An Introduction To Genetic Analysis 11th Edition By Griffiths – Test Bank
Chapter 11
Regulation of Gene Expression in Bacteria and Their Viruses
MULTIPLE-CHOICE QUESTIONS
Sections 11.1, 11.2, and 11.3 (Gene regulation, Discovery of the lac system: negative control, Catabolite repression of the lac operon: positive control)

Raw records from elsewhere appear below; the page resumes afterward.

Lemma loopF_replaceAll s repl k data :
  wf_masker (mkMasker [s] repl k) →
  loopF (mkMasker [s] repl k) true data = Some (replaceAll 0 data s repl, []).
Proof.
  intros Hwf. assert (s ≠ []) as Hne.
  { intros ->. specialize (Hwf [] ltac:(set_solver)). unfold MinSecretLength in Hwf. simpl in *. lia. }
  induction data as [data E|data i t E IH] using (loop_ind _ Hwf);
    rewrite loopF_eq, E, replaceAll_index by done; rewrite nextMatch_single in E.
  - by apply fmap_None in E as ->.
  - apply fmap_Some in E as (i' & -> & [= <- <-]). rewrite IH. simpl.
    by rewrite (assoc_L (++)).
Qed.

(** ** Properties *)


(** when no secret occurs inside another one (except at its end), cutting
    the stream into chunks has no effect: the writer's output is the one it
    produces for the whole input in a single write. *)
Theorem writer_chunking_irrelevant (ss : list bytes) (chunks : list bytes) :
  separable (secrets (New ss)) = true →
  writtenBy ss chunks = writtenBy ss [concat chunks].
Proof.
  intros Hsep. rewrite !writtenBy_feed.
  pose proof (NewWithReplacement_wf ss DefaultReplacement) as Hwf. fold (New ss) in Hwf.
  destruct (decide (secrets (New ss) = [])) as [He|Hne].
  - rewrite !feed_no_secrets by done. simpl. by rewrite app_nil_r.
  - rewrite !feed_loopF by done. simpl. by rewrite app_nil_r.
Qed.

Lemma writer_chunking_irrelevant_witness :
  separable (secrets (New [of_str "hunter2!"; of_str "s3cr3t"])) = true ∧
  writtenBy [of_str "hunter2!"; of_str "s3cr3t"] [of_str "pw=hun"; of_str "ter2!;"] =
  writtenBy [of_str "hunter2!"; of_str "s3cr3t"] [of_str "pw=hunter2!;"].
Proof.
  split; [vm_compute; reflexivity|].
  apply (writer_chunking_irrelevant [of_str "hunter2!"; of_str "s3cr3t"]
           [of_str "pw=hun"; of_str "ter2!;"]).
  vm_compute. reflexivity.
Defined.


(** what is held back between two chunks is bounded by the secrets: the
    pending buffer is shorter than the longest secret the masker keeps. *)
Theorem pending_bounded (ss : list bytes) (pending chunk : bytes) :
  ∃ out pending', maskStreamChunk (New ss) pending chunk false = Some (out, pending') ∧
    (pending' = [] ∨ ∃ s, s ∈ secrets (New ss) ∧ length pending' < length s).
Proof.
  pose proof (NewWithReplacement_wf ss DefaultReplacement) as Hwf. fold (New ss) in Hwf.
  unfold maskStreamChunk. case_decide as He; [by eexists _, _; split; [done|left]|].
  destruct (loopF_total _ Hwf false (pending ++ chunk)) as (o & pd & Hl & Hlen & _).
  exists o, pd. split; [done|].
  destruct (New_longest ss He) as (s & Hs & Hk). right. exists s. split; [done|lia].
Qed.
(** [strings.TrimSpace(s) == ""]: every rune is Unicode white space, here on
    the UTF-8 encoding. *)
Fixpoint blank (l : list N) : bool :=
  match l with
  | [] => true
  | 0xC2%N :: (0x85%N | 0xA0%N) :: l => blank l
  | 0xE1%N :: 0x9A%N :: 0x80%N :: l => blank l
  | 0xE2%N :: 0x80%N :: c :: l =>
      (bool_decide (0x80 ≤ c ≤ 0x8A)%N || bool_decide (c ∈ [0xA8; 0xA9; 0xAF]%N)) && blank l
  | 0xE2%N :: 0x81%N :: 0x9F%N :: l => blank l
  | 0xE3%N :: 0x80%N :: 0x80%N :: l => blank l
  | c :: l => (bool_decide (0x09 ≤ c ≤ 0x0D)%N || bool_decide (c = 0x20%N)) && blank l
  end.

Definition codes (s : string) : list N := N_of_ascii <$> String.list_ascii_of_string s.

Definition NewSessionCredential (bearer : string) (metadata : SessionCredentialMetadata)
    (now : time) : core_error + SessionCredential :=
  if blank (codes bearer) || bool_decide (4096 < len bearer)
     || existsb (λ c, bool_decide (c ∈ [0x00; 0x0D; 0x0A]%N)) (codes bearer)
  then inl ErrInvalidSessionCredential
  else if bool_decide (md_SessionID metadata = "") || bool_decide (Kind (Lineage metadata) = "")
     || bool_decide (md_Generation metadata < 1) || negb (After (ExpiresAt metadata) now)
  then inl ErrInvalidSessionCredential
  else inr (mkCredential bearer metadata).

Definition Metadata (c : option SessionCredential) : core_error + SessionCredentialMetadata :=
  match c with
  | None => inl ErrSessionCredentialRequired
  | Some c => inr (metadata c)
  end.

Definition validate (c : option SessionCredential) (sessionID : string) (now : time)
  : core_error + unit :=
  match c with
  | None => inl ErrSessionCredentialRequired
  | Some c =>
      if bool_decide (bearer c = "") || bool_decide (md_SessionID (metadata c) = "")
         || bool_decide (Kind (Lineage (metadata c)) = "") || bool_decide (md_Generation (metadata c) < 1)
      then inl ErrSessionCredentialRequired
      else if bool_decide (md_SessionID (metadata c) ≠ sessionID) then inl ErrSessionCredentialMismatch
      else if negb (After (ExpiresAt (metadata c)) now) then inl ErrSessionCredentialExpired
      else inr tt
  end.

(** ** The rotation object *)

Inductive CredentialRotationStatus :=
  | CredentialRotationPending
  | CredentialRotationActive
  | CredentialRotationRecovery
  | CredentialRotationRevoked
  | CredentialRotationTerminal.

#[global] Instance status_eq_dec : EqDecision CredentialRotationStatus.
Proof. solve_decision. Defined.

Record CredentialRotationReceipt := mkReceipt {
  RotationID : string;
  SessionID : string;
  Epoch : Z;
  Generation : Z;
  Status : CredentialRotationStatus;
}.

Record CredentialRecoveryPermit := mkPermit {
  p_SessionID : string;
  p_Epoch : Z;
  p_Generation : Z;
}.

Record pendingCredentialRotation := mkPending {
  id : string;
  credential : SessionCredential;
}.

Record CredentialRotation := mkRotation {
  sessionID : string;
  epoch : Z;
  active : option SessionCredential;
  prior : option SessionCredential;
  pending : option pendingCredentialRotation;
  activeRotationID : string;
  priorRecoveryUntil : time;
  revoked : bool;
  terminal : bool;
  authorityLost : bool;
}.

Definition set_epoch (r : CredentialRotation) (e : Z) : CredentialRotation :=
  mkRotation (sessionID r) e (active r) (prior r) (pending r) (activeRotationID r)
    (priorRecoveryUntil r) (revoked r) (terminal r) (authorityLost r).
Definition set_pending (r : CredentialRotation) (p : option pendingCredentialRotation) : CredentialRotation :=
  mkRotation (sessionID r) (epoch r) (active r) (prior r) p (activeRotationID r)
    (priorRecoveryUntil r) (revoked r) (terminal r) (authorityLost r).
Definition set_authorityLost (r : CredentialRotation) (b : bool) : CredentialRotation :=
  mkRotation (sessionID r) (epoch r) (active r) (prior r) (pending r) (activeRotationID r)
    (priorRecoveryUntil r) (revoked r) (terminal r) b.

(** A method call on a non-nil receiver; [recv] adds the nil test every
    method starts with. *)
Definition R (A : Type) : Type := SE CredentialRotation core_error A.

Definition recv {A} (method : R A) (r : option CredentialRotation)
  : option CredentialRotation * (core_error + A) :=
  match r with
  | None => (None, inl ErrCredentialRotationUnavailable)
  | Some r => let '(r', x) := method r in (Some r', x)
  end.

Definition NewCredentialRotation (sessionID : string) (initial : option SessionCredential)
    (epoch : Z) (now : time) : core_error + CredentialRotation :=
  match initial with
  | None => inl ErrCredentialRotationUnavailable
  | Some c =>
      if bool_decide (sessionID = "") || bool_decide (epoch < 1)
      then inl ErrCredentialRotationUnavailable
      else match validate initial sessionID now with
           | inl err => inl err
           | inr _ => inr (mkRotation sessionID epoch (Some c) None None "" zero_time false false false)
           end
  end.

Definition authorityLocked (r : CredentialRotation) : core_error + unit :=
  if revoked r then inl ErrCredentialAuthorityLost
  else if terminal r then inl ErrCredentialTerminal
  else if authorityLost r then inl ErrCredentialAuthorityLost
  else inr tt.

Definition authorizeLocked (now : time) : R SessionCredential :=
  r ← get;
  lift (authorityLocked r) ≫= λ _,
  match active r with
  | None => throw ErrCredentialRecoveryRequired
  | Some c =>
      if negb (After (ExpiresAt (metadata c)) now) then
        modify (λ r, set_authorityLost r true) ≫= λ _, throw ErrSessionCredentialExpired
      else mret c
  end.

Definition validCredentialLocked (credential : option SessionCredential) (now : time)
  : core_error + unit :=
  match credential with
  | None => inl ErrCredentialRecoveryRequired
  | Some c => if negb (After (ExpiresAt (metadata c)) now) then inl ErrSessionCredentialExpired
              else inr tt
  end.

Definition sameCredentialMetadata (left right : SessionCredentialMetadata) : bool :=
  bool_decide (md_SessionID left = md_SessionID right)
  && bool_decide (md_Generation left = md_Generation right)
  && bool_decide (ExpiresAt left = ExpiresAt right)
  && bool_decide (Lineage left = Lineage right).

(** [Prepare] first forgets a pending credential that has expired. *)
Definition dropExpiredPending (now : time) (r : CredentialRotation) : CredentialRotation :=
  match pending r with
  | Some p => if negb (After (ExpiresAt (metadata (credential p))) now)
              then set_pending r None else r
  | None => r
  end.

Definition Prepare (rotationID : string) (credential_ : option SessionCredential)
    (now1 now2 : time) : R unit :=
  match credential_ with
  | None => throw ErrCredentialRotationUnavailable
  | Some c =>
      fail_if (bool_decide (rotationID = "")) ErrCredentialRotationUnavailable ≫= λ _,
      r ← get;
      lift (validate credential_ (sessionID r) now1) ≫= λ _,
      lift (authorityLocked r) ≫= λ _,
      modify (dropExpiredPending now2) ≫= λ _,
      r ← get;
      match pending r with
      | Some p =>
          if bool_decide (id p = rotationID)
             && sameCredentialMetadata (metadata (credential p)) (metadata c)
          then mret tt else throw ErrCredentialRotationConflict
      | None =>
          (* an absent [active] has the zero metadata, generation 0 *)
          let activeGeneration := from_option (λ a, md_Generation (metadata a)) 0 (active r) in
          if bool_decide (md_Generation (metadata c) ≤ activeGeneration)
          then throw ErrCredentialRotationStale
          else modify (λ r, set_pending r (Some (mkPending rotationID c)))
      end
  end.

Definition PossessionAck (rotationID : string) (acceptedEpoch : Z) (now1 now2 : time)
  : R CredentialRotationReceipt :=
  authorizeLocked now1 ≫= λ _,
  r ← get;
  match pending r with
  | None => throw ErrCredentialRotationStale
  | Some p =>
      fail_if (bool_decide (id p ≠ rotationID)) ErrCredentialRotationStale ≫= λ _,
      fail_if (bool_decide (acceptedEpoch ≠ epoch r)) ErrCredentialRotationStale ≫= λ _,
      lift (validCredentialLocked (Some (credential p)) now2) ≫= λ _,
      mret (mkReceipt rotationID (sessionID r) (epoch r)
              (md_Generation (metadata (credential p))) CredentialRotationPending)
  end.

1. The product of the regulator gene of the lac operon is
A) the operator.
B) the inducer.
C) the repressor.
D) the corepressor.
E) -galactosidase.
Answer: C
2. A prokaryotic operon is composed of a series of adjacent genes under the control of:
A) the same promoter.
B) the same operator.
C) an inducible promoter.
D) the same operator and promoter.
E) None of the answer options are correct.
Answer: D
3. The enzyme -galactosidase can convert the disaccharide lactose into:
A) allolactose.
B) glucose.
C) allolactose and glucose.
D) allolactose, glucose, and galactose.
E) sucrose and glucose.
Answer: D
4. The lac repressor protein controls expression of the lac operon by binding to the:
A) lac structural genes to repress expression.
B) lacZ and lacY genes only to repress expression.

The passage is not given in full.